My first thoughts immediately went to me and my friends putting paint to canvas in an attempt to reawaken our artistic sides while enjoying some tasty Rioja wine.
With a brush in one hand and a glass of Campo Viejo in the other, I happily created my first painting in over a decade. Among the various things I have studied over the years, painting and drawing, as well as photography and wine, are passions that I pursued during university and later on in culinary school.

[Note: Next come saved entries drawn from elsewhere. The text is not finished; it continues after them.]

Definition pipeDebug : bool := false.
Definition expHour : Z := 1 * Hour.
Definition expFiveMinute : Z := 5 * Minute.

(** The Go program keeps these as the strings "wait", "send", "done" and
    "close". *)
Inductive status := StaWait | StaSend | StaDone | StaClose.

#[export] Instance status_eq_dec : EqDecision status.
Proof. solve_decision. Defined.

Record dead := mkDead { Line : Z }.

Definition NewDead : dead := mkDead (5 * Minute).

(** What travels in the channels of the package. *)
Record buffer := mkBuffer { b_eof : bool; b_data : bytes }.

#[export] Instance buffer_eq_dec : EqDecision buffer.
Proof. solve_decision. Defined.

(** The zero value, which a receive from a closed channel gives. *)
Definition buffer_zero : buffer := mkBuffer false [].

Definition data_of (l : list buffer) : bytes := concat (map b_data l).

Definition makeBuffer : chan buffer :=
  if pipeDebug then make_chan 1 else make_chan 10.

Lemma data_of_app l k : data_of (l ++ k) = data_of l ++ data_of k.
Proof. unfold data_of. by rewrite map_app, concat_app. Qed.

Lemma data_of_cons b l : data_of (b :: l) = b_data b ++ data_of l.
Proof. done. Qed.

Lemma data_of_snoc l b : data_of (l ++ [b]) = data_of l ++ b_data b.
Proof. rewrite data_of_app. unfold data_of. simpl. by rewrite app_nil_r. Qed.

(** * Reading with a timeout

    The [select] of [readWithTimeout] waits for the timer or for the channel.
    Which of the two it takes is decided by the environment: [timer] says that
    it was the timer.  [None] means that the goroutine is still waiting.  Both
    cases of the [select] return, so the [for] around it never iterates. *)
Definition readWithTimeout (b : chan buffer) (timer : bool) :
    option (chan buffer * (buffer * option error)) :=
  if timer then Some (b, (buffer_zero, Some (errors_New "time out")))
  else match chan_recv b with
       | RecvOk data b' => Some (b', (data, None))
       | RecvZero => Some (b, (buffer_zero, None))
       | RecvBlocks => None
       end.

(** * The local TCP connection

    The write half of a [net.TCPConn]: the bytes it has taken and whether the
    half has been shut down.  [conn_res] is the outcome of a call, decided by
    the network: by the contract of [io.Writer] a call that returns no error
    has taken every byte, and one that fails may have taken some. *)
Record TCPConn := mkConn { tc_sent : bytes; tc_eof : bool }.

Inductive conn_res := ConnOk | ConnErr (k : nat) (e : error) | ConnPanic.

Definition conn_Write (r : conn_res) (c : TCPConn) (data : bytes) :
    option (TCPConn * (Z * option error)) :=
  match r with
  | ConnOk => Some (mkConn (tc_sent c ++ data) (tc_eof c), (Z.of_nat (length data), None))
  | ConnErr k e =>
      let sent := take k data in
      Some (mkConn (tc_sent c ++ sent) (tc_eof c), (Z.of_nat (length sent), Some e))
  | ConnPanic => None
  end.

Definition conn_CloseWrite (r : conn_res) (c : TCPConn) :
    option (TCPConn * option error) :=
  match r with
  | ConnOk => Some (mkConn (tc_sent c) true, None)
  | ConnErr _ e => Some (c, Some e)
  | ConnPanic => None
  end.

(** [safeWrite]: a nil connection is an error, and a panic of the call is
    recovered, which leaves the named results at their zero values. *)
Definition safeWrite (r : conn_res) (conn : option TCPConn) (data : bytes)
    (closeWrite : bool) : option TCPConn * (Z * option error) :=
  match conn with
  | None => (None, (0%Z, Some (errors_New "conn is closed")))
  | Some c =>
      if closeWrite then
        match conn_CloseWrite r c with
        | Some (c', err) => (Some c', (0%Z, err))
        | None => (Some c, (0%Z, None))
        end
      else
        match conn_Write r c data with
        | Some (c', res) => (Some c', res)
        | None => (Some c, (0%Z, None))
        end
  end.

(** * The interface [PipeWriter]

    A call is a function of the writer's state and of [pw_env], what the rest
    of the world does during the call; [None] means that the call does not
    return. *)
Class PipeWriter (W : Type) := {
  pw_env : Type;
  pw_Write : pw_env -> W -> bytes -> option (W * (Z * option error));
  pw_WriteEOF : pw_env -> W -> option W;
}.

(** What a client relies on: a writer has accepted a sequence of bytes
    ([pw_accepted]); a call that reports no error and the full length has
    appended its argument to it, no call does more than append a prefix of its
    argument, and the end-of-file mark adds no byte. *)
Class PipeWriterLaws (W : Type) `{PipeWriter W} := {
  pw_accepted : W -> bytes;
  pw_Write_full e w p w' :
    pw_Write e w p = Some (w', (Z.of_nat (length p), None)) ->
    pw_accepted w' = pw_accepted w ++ p;
  pw_Write_prefix e w p w' n err :
    pw_Write e w p = Some (w', (n, err)) ->
    exists k, pw_accepted w' = pw_accepted w ++ take k p;
  pw_WriteEOF_accepted e w w' :
    pw_WriteEOF e w = Some w' -> pw_accepted w' = pw_accepted w;
}.

(** * [tcp]: writing to the local connection *)

Record tcp := mkTcp { tcp_conn : TCPConn }.

Definition NewTcp (conn : TCPConn) : tcp := mkTcp conn.

Definition tcp_Write (r : conn_res) (q : tcp) (data : bytes) :
    option (tcp * (Z * option error)) :=
  match conn_Write r (tcp_conn q) data with
  | Some (c, res) => Some (mkTcp c, res)
  | None => None
  end.

Definition tcp_WriteEOF (r : conn_res) (q : tcp) : option tcp :=
  match conn_CloseWrite r (tcp_conn q) with
  | Some (c, _) => Some (mkTcp c)
  | None => None
  end.

#[export] Instance tcp_writer : PipeWriter tcp :=
  {| pw_env := conn_res; pw_Write := tcp_Write; pw_WriteEOF := tcp_WriteEOF |}.

#[export, refine] Instance tcp_writer_laws : PipeWriterLaws tcp :=
  {| pw_accepted q := tc_sent (tcp_conn q) |}.
Proof.
  - intros [|k err|] [c] p w'; simpl; unfold tcp_Write; simpl; intros; by simplify_eq/=.
  - intros [|k e|] [c] p w' n err; simpl; unfold tcp_Write; simpl; intros; simplify_eq/=.
    + exists (length p). by rewrite firstn_all.
    + by exists k.
  - intros [|k e|] [c] w'; simpl; unfold tcp_WriteEOF; simpl; intros; by simplify_eq/=.
Qed.

(** * [CopyBuffer] *)

(** The size of its read buffer. *)
Definition copy_size : nat := if pipeDebug then 10 else 4 * 1024.

(** How a call ends: it has returned [(written, err)], or it is still inside
    [conn.Read], or inside a call of the writer. *)
Inductive copy_result (W : Type) :=
  | CopyReturned (w : W) (written : Z) (err : option error)
  | CopyReading (w : W) (written : Z)
  | CopyWriting (w : W) (written : Z).
Arguments CopyReturned {W} _ _ _.
Arguments CopyReading {W} _ _.
Arguments CopyWriting {W} _ _.

Definition copy_writer {W} (r : copy_result W) : W :=
  match r with CopyReturned w _ _ | CopyReading w _ | CopyWriting w _ => w end.

Definition copy_written {W} (r : copy_result W) : Z :=
  match r with CopyReturned _ n _ | CopyReading _ n | CopyWriting _ n => n end.

Section CopyBuffer.
Context {W : Type} `{!PipeWriter W}.

(** One iteration of the environment: what [conn.Read] returns, and what
    happens during the writer's calls of that iteration. *)
Record copy_input := mkInput {
  ci_data : bytes;                (* buf[0:nr] *)
  ci_err : option error;          (* er *)
  ci_write : pw_env;
  ci_eof : pw_env;
}.

(** The writing half of an iteration: continue with the new state, or leave
    the loop. *)
Definition copy_write (w : W) (written : Z) (i : copy_input) :
    copy_result W + (W * Z) :=
  let nr := Z.of_nat (length (ci_data i)) in
  if (0 <? nr)%Z then
    match pw_Write (ci_write i) w (ci_data i) with
    | None => inl (CopyWriting w written)
    | Some (w', (nw, ew)) =>
        let written' := if (0 <? nw)%Z then int64 (written + nw) else written in
        match ew with
        | Some e => inl (CopyReturned w' written' (Some (errors_New ("#1 " +:+ Error e))))
        | None =>
            if (nr =? nw)%Z then inr (w', written')
            else inl (CopyReturned w' written'
                        (Some (errors_New ("#2 " +:+ Error ErrShortWrite))))
        end
    end
  else inr (w, written).

(** The part after the write: end of file, another error, or the next
    iteration ([inr]). *)
Definition copy_after (w : W) (written : Z) (i : copy_input) :
    copy_result W + (W * Z) :=
  match ci_err i with
  | None => inr (w, written)
  | Some er =>
      match pw_WriteEOF (ci_eof i) w with
      | None => inl (CopyWriting w written)
      | Some w' =>
          inl (CopyReturned w' written
                 (if decide (er = EOF) then None
                  else Some (errors_New ("#3 " +:+ Error er))))
      end
  end.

Barcelona-based Irish painter, sculpture, boat builder, and friend Mark Redden graciously allowed us to use his vibrant home studio and workshop for our party. I quickly set about finding large amounts of acrylic paints, brushes, and canvases to make this concept a reality. Surrounded by Mark’s expressive work was definitely an inspiration for the rest of us to let loose a bit and focus more on the painting experience than the final outcome.
The whole ethos of the #LiveUncorked campaign is to encourage people to stop being so dictated by their schedule and to enrich their lives by living a more colorful, creative, and spontaneous existence:
To live a life that is vibrant, generous and authentic!
Though this wine and painting meetup did require some planning and wasn’t just a spur of the moment get together with friends on a Saturday afternoon, it did honestly feel refreshing and inspiring. I put aside my typical weekend work of writing, photographing, editing, and emailing, and played with paint without pretenses or any end goal other than to enjoy ourselves and take some cool, candid photos of the experience.
Campo Viejo has nearly a dozen distinct Rioja DOCa wines on their roster, so I decided to offer my friends a mix. We started with the classic Tempranillo (Campo Viejo’s youngest Rioja), followed by the Crianza, with 12 months in a mix of French and American oak, and ended with a more complex and nuanced Reserva, with 18 months in oak as well as 18 months of in-bottle cellar aging. Of course, I bought far more bottles then were necessary for the party, but better safe than sorry – and I have plenty of Campo Viejo left for whenever the mood for a glass of tinto strikes.